Só que a angústia é uma visita inesperada, surge sem precisar de tocar à campainha quando um trânsito de informação tem sinal verde para passar. "Estou a par de tudo, mas enerva-me ver todos os dias as notícias, dá um nó no estômago", conta Adília Casadinho à TSF.
Os idosos querem ouvir "como é bom viver"
Ao padre Lino Maia, presidente da Confederação Nacional das Instituições de Solidariedade, têm chegado "muitos alertas de pessoas que já não aguentam estar fechadas em casa, só a ouvir falar de Covid-19, de mortes". Dos 140 óbitos que a doença já provocou em Portugal, 132 são de idosos, ou seja, de pessoas com 65 ou mais anos. O medo, no entanto, não é passível de tradução numérica: assentam-lhe a meninice dos sustos noturnos e a maturidade dos cabelos brancos.

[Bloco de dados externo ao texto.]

(** * AquaSentinel: sensor ingestion, analysis and alerting

    A shallow embedding of the analytic core of the AquaSentinel backend
    ([backend/sensors.py], [backend/ml_model_simple.py],
    [backend/ml_model.py], the monitoring task, the WebSocket manager and
    the routes of [backend/main.py]), of the hardware and drone controllers
    ([backend/controller.py]), of the weather analysis
    ([backend/weather_integration.py]) and of the routing of MQTT messages
    ([backend/iot_comm.py]), followed by the properties of that code.

    Conventions of the embedding.
    - A finite Python float is modelled by the rational number it denotes
      ([Q]), and arithmetic on finite values is exact here.  A comparison
      of two floats is exact in Python as well, so a threshold test on a
      measured value is modelled without loss; a value the code computes in
      binary64 can differ from the exact one by rounding, and a statement
      about such a value leaves room for it ([rounding_slack]) instead of
      asserting an equality.  Where non-finite values can reach the code
      (the serial parser and the validator) the type [pyfloat] adds [inf],
      [-inf] and [nan] with the IEEE comparison rules.
    - A Python function that can raise lives in the error monad [py].
    - A [dict] that is iterated is an insertion-ordered association list
      ([odict]); a [dict] that is only looked up is a [gmap].
    - Calls into the environment (the clock, [random.uniform], numpy's
      statistics, the outcome of I/O in one loop iteration) are explicit
      arguments. *)

From Stdlib Require Import QArith Qround Qabs Qminmax Lqa Ascii String.
From stdpp Require Import gmap strings list.

Local Open Scope Q_scope.

(** ** Numbers *)

Definition Qlt_bool (a b : Q) : bool := negb (Qle_bool b a).

Definition Qgt_bool (a b : Q) : bool := Qlt_bool b a.

(** Python's [min(a, b)] and [max(a, b)] on numbers: the first argument is
    returned unless the second is strictly smaller (resp. larger). *)
Definition py_min (a b : Q) : Q := if Qlt_bool b a then b else a.

Definition py_max (a b : Q) : Q := if Qlt_bool a b then b else a.

(** Rounding to the nearest integer, ties to even. *)
Definition round_half_even (x : Q) : Z :=
  let f := Qfloor x in
  let r := x - inject_Z f in
  if Qlt_bool r (1 # 2) then f
  else if Qlt_bool (1 # 2) r then (f + 1)%Z
  else if Z.even f then f else (f + 1)%Z.

(** Python's [round(x, 1)]: the closest value with one decimal. *)
Definition py_round1 (x : Q) : Q := inject_Z (round_half_even (x * 10)) / 10.

(** Floats with the non-finite values. *)
Inductive pyfloat : Type :=
| Fin (q : Q)
| PosInf
| NegInf
| NaN.

(** [a < b] on floats: false as soon as one side is [nan]. *)
Definition flt (a b : pyfloat) : bool :=
  match a, b with
  | NaN, _ | _, NaN => false
  | Fin x, Fin y => Qlt_bool x y
  | NegInf, NegInf => false
  | NegInf, _ => true
  | _, NegInf => false
  | PosInf, _ => false
  | Fin _, PosInf => true
  end.

Definition fgt (a b : pyfloat) : bool := flt b a.


(** ** Exceptions *)

Inductive exn : Type :=
| ValueError
| KeyError
| ZeroDivisionError.

Inductive py (A : Type) : Type :=
| Ok (a : A)
| Raise (e : exn).

Arguments Ok {A} a.
Arguments Raise {A} e.

Definition py_bind {A B : Type} (m : py A) (k : A -> py B) : py B :=
  match m with
  | Ok a => k a
  | Raise e => Raise e
  end.

Notation "'try' x <- m 'in' k" := (py_bind m (fun x => k))
  (at level 10, x name, m at level 100, k at level 200).

(** Python's [a / b] on floats. *)
Definition py_div (a b : Q) : py Q :=
  if Qeq_bool b 0 then Raise ZeroDivisionError else Ok (a / b).

(** ** Insertion-ordered dictionaries

    [d[k] = v] keeps the position of a key that is already present and
    appends a new key at the end, as Python's [dict] does. *)

Section ODict.
Context {K V : Type} `{EqDecision K}.

Fixpoint odict_set (k : K) (v : V) (d : list (K * V)) : list (K * V) :=
  match d with
  | [] => [(k, v)]
  | (k', v') :: d' =>
      if decide (k = k') then (k, v) :: d' else (k', v') :: odict_set k v d'
  end.

Fixpoint odict_get (k : K) (d : list (K * V)) : option V :=
  match d with
  | [] => None
  | (k', v') :: d' => if decide (k = k') then Some v' else odict_get k d'
  end.
End ODict.

(** ** Strings *)

(** [s.split(sep)] for a one-character separator: never empty. *)
Fixpoint split (sep : ascii) (s : string) : list string :=
  match s with
  | EmptyString => [EmptyString]
  | String c s' =>
      if Ascii.eqb c sep then EmptyString :: split sep s'
      else match split sep s' with
           | [] => [String c EmptyString]
           | w :: ws => String c w :: ws
           end
  end.

(** ** Readings

    [SensorReading] of [sensors.py] (and [SimpleSensorReading] of
    [ml_model_simple.py], which has the same fields).  The parameter is the
    type of the measured values. *)

Record SensorReading (A : Type) : Type := mkSensorReading {
  timestamp : Z;
  tds : A;
  ph : A;
  orp : A;
  turbidity : A;
  temperature : A
}.

Arguments mkSensorReading {A} _ _ _ _ _ _.
Arguments timestamp {A} _.
Arguments tds {A} _.
Arguments ph {A} _.
Arguments orp {A} _.
Arguments turbidity {A} _.
Arguments temperature {A} _.

(** ** Logging and loop bookkeeping *)

Inductive log_level : Type := INFO | WARNING | ERROR.

Inductive loop_status : Type :=
| Running   (* inside the [while], waiting for the next outcome *)
| Returned. (* the coroutine has left the [while] *)

(** * [backend/sensors.py] *)

Module Sensors.

(** ** [SensorManager._parse_sensor_response] *)

Section Parser.
(** The builtins [float], [str.strip] and [str.lower]. *)
Variable py_float : string -> py pyfloat.
Variable py_strip : string -> string.
Variable py_lower : string -> string.

(** One turn of [for pair in pairs]: the unpacking
    [key, value = pair.split(':')] needs exactly two parts. *)
Definition parse_pair (data : gmap string pyfloat) (p : string)
  : py (gmap string pyfloat) :=
  match split ":" p with
  | [key; value] =>
      try v <- py_float (py_strip value) in
      Ok (<[py_lower (py_strip key) := v]> data)
  | _ => Raise ValueError
  end.

Fixpoint parse_pairs (data : gmap string pyfloat) (pairs : list string)
  : py (gmap string pyfloat) :=
  match pairs with
  | [] => Ok data
  | p :: rest =>
      try data' <- parse_pair data p in parse_pairs data' rest
  end.

(** [data.get(key, dflt)] *)
Definition get_default (data : gmap string pyfloat) (key : string)
  (dflt : pyfloat) : pyfloat :=
  default dflt (data !! key).

(** The body of the [try] block; [now] is [datetime.now()]. *)
Definition parse_body (now : Z) (response : string)
  : py (SensorReading pyfloat) :=
  try data <- parse_pairs ∅ (split "," response) in
  Ok {| timestamp := now;
        tds := get_default data "tds" (Fin 0);
        ph := get_default data "ph" (Fin 7);
        orp := get_default data "orp" (Fin 0);
        turbidity := get_default data "turb" (Fin 0);
        temperature := get_default data "temp" (Fin 20) |}.

(** [except Exception] logs and returns [None]. *)
Definition _parse_sensor_response (now : Z) (response : string)
  : option (SensorReading pyfloat) :=
  match parse_body now response with
  | Ok reading => Some reading
  | Raise _ => None
  end.

(** The key a well-formed pair stores under, and the keys of a response,
    pair by pair. *)
Definition pair_keys (p : string) : list string :=
  match split ":" p with
  | [key; _] => [py_lower (py_strip key)]
  | _ => []
  end.

Definition response_keys (response : string) : list string :=
  flat_map pair_keys (split "," response).

(** What a pair contributes to [data] when it is well formed. *)
Definition pair_entry (p : string) : option (string * pyfloat) :=
  match split ":" p with
  | [key; value] =>
      match py_float (py_strip value) with
      | Ok v => Some (py_lower (py_strip key), v)
      | Raise _ => None
      end
  | _ => None
  end.
End Parser.

(** The builtins on ASCII text, enough to run the parser on the
    documented format ["TDS:250.5,pH:7.2,ORP:350.0,TURB:0.5,TEMP:22.5"]. *)

Definition is_space (c : ascii) : bool :=
  let n := nat_of_ascii c in
  ((9 <=? n)%nat && (n <=? 13)%nat) || ((28 <=? n)%nat && (n <=? 32)%nat).

Fixpoint lstrip (s : string) : string :=
  match s with
  | String c s' => if is_space c then lstrip s' else s
  | EmptyString => EmptyString
  end.

Fixpoint rstrip (s : string) : string :=
  match s with
  | String c s' =>
      match rstrip s' with
      | EmptyString => if is_space c then EmptyString else String c EmptyString
      | t => String c t
      end
  | EmptyString => EmptyString
  end.

Definition ascii_strip (s : string) : string := rstrip (lstrip s).

Definition lower_char (c : ascii) : ascii :=
  let n := nat_of_ascii c in
  if (65 <=? n)%nat && (n <=? 90)%nat then ascii_of_nat (n + 32) else c.

Fixpoint ascii_lower (s : string) : string :=
  match s with
  | String c s' => String (lower_char c) (ascii_lower s')
  | EmptyString => EmptyString
  end.

Fixpoint digits_value (acc : Z) (s : string) : option Z :=
  match s with
  | EmptyString => Some acc
  | String c s' =>
      let n := nat_of_ascii c in
      if (48 <=? n)%nat && (n <=? 57)%nat
      then digits_value (10 * acc + Z.of_nat (n - 48))%Z s'
      else None
  end.

(** [float] on plain decimal literals ([12], [250.5], [-3.5]), [nan],
    [inf] and [-inf]; exponents and underscores are left out. *)
Definition unsigned_decimal (s : string) : py Q :=
  match split "." s with
  | [i] =>
      match i, digits_value 0 i with
      | String _ _, Some n => Ok (inject_Z n)
      | _, _ => Raise ValueError
      end
  | [i; f] =>
      match (i +:+ f)%string, digits_value 0 (i +:+ f) with
      | String _ _, Some n =>
          Ok (inject_Z n / inject_Z (10 ^ Z.of_nat (String.length f)))
      | _, _ => Raise ValueError
      end
  | _ => Raise ValueError
  end.

Definition decimal_float (s : string) : py pyfloat :=
  if String.eqb s "nan" then Ok NaN
  else if String.eqb s "inf" then Ok PosInf
  else if String.eqb s "-inf" then Ok NegInf
  else match s with
       | String "-" s' => try q <- unsigned_decimal s' in Ok (Fin (- q))
       | String "+" s' => try q <- unsigned_decimal s' in Ok (Fin q)
       | _ => try q <- unsigned_decimal s in Ok (Fin q)
       end.

Definition parse_ascii : Z -> string -> option (SensorReading pyfloat) :=
  _parse_sensor_response decimal_float ascii_strip ascii_lower.

(** ** [SensorManager.validate_reading] *)

Definition validate_reading (reading : SensorReading pyfloat)
  : py (list (string * string)) :=
  let warnings := [] in
  let warnings :=
    if flt (ph reading) (Fin 6.5)
    then odict_set "ph" "pH too low - water is acidic" warnings
    else if fgt (ph reading) (Fin 8.5)
    then odict_set "ph" "pH too high - water is alkaline" warnings
    else warnings in
  let warnings :=
    if fgt (tds reading) (Fin 600)
    then odict_set "tds" "TDS too high - excessive dissolved solids" warnings
    else if flt (tds reading) (Fin 50)
    then odict_set "tds" "TDS too low - may lack essential minerals" warnings
    else warnings in
  let warnings :=
    if fgt (turbidity reading) (Fin 1)
    then odict_set "turbidity" "Turbidity too high - water appears cloudy" warnings
    else warnings in
  let warnings :=
    if flt (orp reading) (Fin 200)
    then odict_set "orp" "ORP too low - poor disinfection potential" warnings
    else if fgt (orp reading) (Fin 800)
    then odict_set "orp" "ORP too high - over-oxidized water" warnings
    else warnings in
  Ok warnings.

"Os idosos sabem que não viverão eternamente aqui na Terra, mas não querem ouvir falar daquilo que acontece a todos. Querem ouvir falar da vida e de como é bom viver." Lino Maia acredita que, neste sentido, "a comunicação social pode dar um contributo importante, divulgando conteúdos mais divertidos". Não se trata de baixar a guarda, mas de providenciar um desvio do foco desta lupa que agora é usada para ver um mundo novo, uma forma de "perspetivar a vida e como ela é boa".
Para muitos idosos, já nem mesmo a religião é um reduto seguro. "Até isso lhes tem falhado - a igreja tem de fechar, obviamente -, e falta-lhes o 'algo mais' que lhes espanta o medo e o pânico", constata o padre, de 72 anos.
Lino Maia é, além de uma pessoa idosa preocupada com o surto do novo coronavírus, o representante das 843 instituições sociais que acolhem idosos em todo o território de Portugal continental. Tem assistido às últimas medidas do Governo, nomeadamente a de avançar com um plano de rastreios em lares de idosos nos concelhos de Lisboa, Aveiro, Évora e Guarda, e lembra que "as áreas mais necessitadas serão o Norte e mais concretamente o Porto." Mas porque ficou esta região do país de fora? A TSF tentou obter respostas junto do Ministério do Trabalho, Solidariedade e Segurança Social sobre a escolha das cidades que iniciam as vagas de testes, mas ainda não obteve respostas.
Lino Maia acredita que há um "equívoco" na conclusão de que o Porto foi subalternizado neste processo. Apesar de ser o concelho com mais casos positivos e uma das cidades mais envelhecidas do país, não incluir o concelho nortenho nesta fase inicial de testagem pode ser sinónimo de poupar recursos: "O Porto já tinha anunciado uma atenção especial e já tinham sido anunciados testes extraordinários na Área Metropolitana do Porto, e algumas autarquias têm vindo a anunciar intervenções", assinala o presidente da confederação que agrega os lares do setor social.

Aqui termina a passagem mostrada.